In Boston's eighth, Verdugo grounded to shortstop. Franco went to his right, backhanded the ball, and fired extremely wide of first base, to the right field side. Choi chased after the ball as Verdugo took second. (I did not hear what Flemming had to say about this strange turn of events.) Martinez flied to right. Renfroe flied to center and Verdugo tried for third. Kiermaier made a high throw from center, but umpire Dan Bellino felt Diaz tagged him in time and called him out, ending the inning. The Red Sox challenged the call and at least one replay seemed to indicate Verdugo got his oven mitt on the base before the tag.
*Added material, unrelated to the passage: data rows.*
(** C4, as it was stated, fails when a label is rendered twice.  The menu
    renders [a], [b], [c] and a second [a], each with a toggle control:
    [fill] clicks the toggle control of the first [a], the one the lookup
    finds, and returns; [read] records for [a] the value of the last entry
    that renders it, which is still unselected. *)
Lemma fill_read_duplicate_label :
  CheckboxSelect.fill [("a", true); ("b", false); ("c", true)] duplicate_checkbox =
    (Ok (), mkPage [checkbox_row "a" true; checkbox_row "b" false;
                    checkbox_row "c" true; checkbox_row "a" false]
                   false "Filter" [Input 0; Input 1; Input 2])
  ∧ CheckboxSelect.read
      (mkPage [checkbox_row "a" true; checkbox_row "b" false;
               checkbox_row "c" true; checkbox_row "a" false]
              false "Filter" [Input 0; Input 1; Input 2]) =
      (Ok [("a", false); ("b", false); ("c", true)],
       mkPage [checkbox_row "a" true; checkbox_row "b" false;
               checkbox_row "c" true; checkbox_row "a" false]
              false "Filter" [Input 0; Input 1; Input 2])
  ∧ PyDict.get "a" [("a", false); ("b", false); ("c", true)] ≠ Some true.
Proof. split_and!; [reflexivity..|]. by intros [=]. Qed.

(** ** The calls of BaseCheckboxSelect.fill *)

Section RecordedFill.
Lemma elem_of_findMany selects t id r :
  (id, r) ∈ entityService.findMany selects t <->
    t !! id = Some r /\ selects r = true.
Proof.
  unfold entityService.findMany.
  rewrite list_elem_of_filter, elem_of_map_to_list. simpl. tauto.
Qed.

Lemma findMany_NoDup selects t : NoDup (entityService.findMany selects t).
Proof. apply NoDup_filter, NoDup_map_to_list. Qed.

Lemma findMany_nil selects t :
  entityService.findMany selects t = [] <->
    forall id r, t !! id = Some r -> selects r = false.
Proof.
  split.
  - intros Hnil id r Hr. destruct (selects r) eqn:Hs; [|done].
    assert ((id, r) ∈ entityService.findMany selects t) as Hin
      by by apply elem_of_findMany.
    rewrite Hnil in Hin. by apply elem_of_nil in Hin.
  - intros Hall. destruct (entityService.findMany selects t) as [|[id r] l]
      eqn:Hl; [done|].
    assert ((id, r) ∈ entityService.findMany selects t) as Hin
      by (rewrite Hl; left).
    apply elem_of_findMany in Hin as [Hr Hs].
    by rewrite (Hall _ _ Hr) in Hs.
Qed.

Lemma only_element {A} (l : list A) a :
  NoDup l -> (forall x, x ∈ l <-> x = a) -> l = [a].
Proof.
  intros Hnd Hl. destruct l as [|x l].
  - pose proof (proj2 (Hl a) eq_refl) as Hin. by apply elem_of_nil in Hin.
  - assert (x = a) as -> by (apply Hl; left).
    destruct l as [|y l]; [done|].
    assert (y = a) as -> by (apply Hl; right; left).
    apply NoDup_cons in Hnd as [Hnin _]. destruct Hnin. left.
Qed.

Lemma create_lookup data t id r :
  entityService.create data t !! id = Some r <->
    (id = fresh (dom t) /\ r = data) \/ t !! id = Some r.
Proof.
  unfold entityService.create.
  assert (t !! fresh (dom t) = None) as Hfresh
    by apply not_elem_of_dom, is_fresh.
  destruct (decide (fresh (dom t) = id)) as [<-|Hne].
  - rewrite lookup_insert_eq, Hfresh. split.
    + intros [= <-]. by left.
    + by intros [[_ ->]|?].
  - rewrite lookup_insert_ne by done. split; [by right|].
    by intros [[-> _]|?].
Qed.

(** With at most one row selected beforehand, the row written is the
    only one selected afterwards. *)
Lemma replace_row_single selects data t :
  count_rows selects t <= 1 ->
  selects data = true ->
  exists id, entityService.findMany selects (replace_row selects data t)
             = [(id, data)].
Proof.
  intros Hcount Hdata. unfold replace_row, count_rows in *.
  set (found := entityService.findMany selects t) in *.
  set (t1 := match head found with
             | Some (id, _) => entityService.delete id t
             | None => t
             end).
  assert (forall id r, t1 !! id = Some r -> selects r = false) as Hnone.
  { intros id r Hr. destruct (selects r) eqn:Hs; [|done]. exfalso.
    subst t1. destruct found as [|[id0 r0] rest] eqn:Hfound; simpl in *.
    - by rewrite (proj1 (findMany_nil selects t) Hfound _ _ Hr) in Hs.
    - destruct rest; [|simpl in Hcount; lia].
      unfold entityService.delete in Hr.
      apply lookup_delete_Some in Hr as [Hne Hr].
      assert ((id, r) ∈ entityService.findMany selects t) as Hin
        by by apply elem_of_findMany.
      fold found in Hin. rewrite Hfound in Hin.
      apply list_elem_of_singleton in Hin. congruence. }
  exists (fresh (dom t1)). apply only_element; [apply findMany_NoDup|].
  intros [id r]. rewrite elem_of_findMany, create_lookup. split.
  - intros [[[-> ->]|Hr] Hs]; [done|]. by rewrite (Hnone _ _ Hr) in Hs.
  - intros [= -> ->]. split; [by left|done].
Qed.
The question was whether his mitt came off the bag at any time. It looked like it might have come off from some angles and it looked like he kept it on from other angles. The call was upheld.
Whitlock breezed through the top of the ninth on seven pitches, getting two groundouts and a fly to left. Retiring six batters on 15 pitches made me wonder what would have happened if he had begun the eighth inning. Fortunately, that became irrelevant a few minutes later as the Red Sox won the game, avoiding extra innings and also avoiding a trip to "Champa Bay", as the city was called in a premature (and ridiculous) commercial celebrating the exploits of TB's football and hockey teams and noting that no city has won those championships and the World Series in the same year. Well, that is still true.
Alex Cora's original idea had been to start Nick Pivetta in Monday's game, but the 28-year-old Canadian threw four shutout innings (all in extras) yesterday. Now, Eduardo Rodriguez will return on three days rest, after facing only nine batters and throwing 41 pitches in Game 1 on Thursday night.
Collin McHugh starts for the Rays, but will likely only face the Red Sox lineup once. He has not pitched more than three innings in a game this year. He gave up three runs in 1.2 innings in Game 2.
Monday's Other Games (ET):
Brewers at Atlanta, 1:00 PM (Tied 1-1)
Astros at White Sox, 3:30 PM (Astros lead 2-1)
Giants at Dodgers, 9:30 PM (Tied 1-1)
1 comment:
Smoltz became intensely painful. Could not stop commenting on the difference in mentality between starting a game and relieving. Obviously a result of trauma we as Red Sox fans are familiar with in a similarly painful way.
I couldn't understand for the life of me why we didn't pinch run for Vasquez earlier.
And who will be our color commentator for the ALCS? Yes. John Smoltz.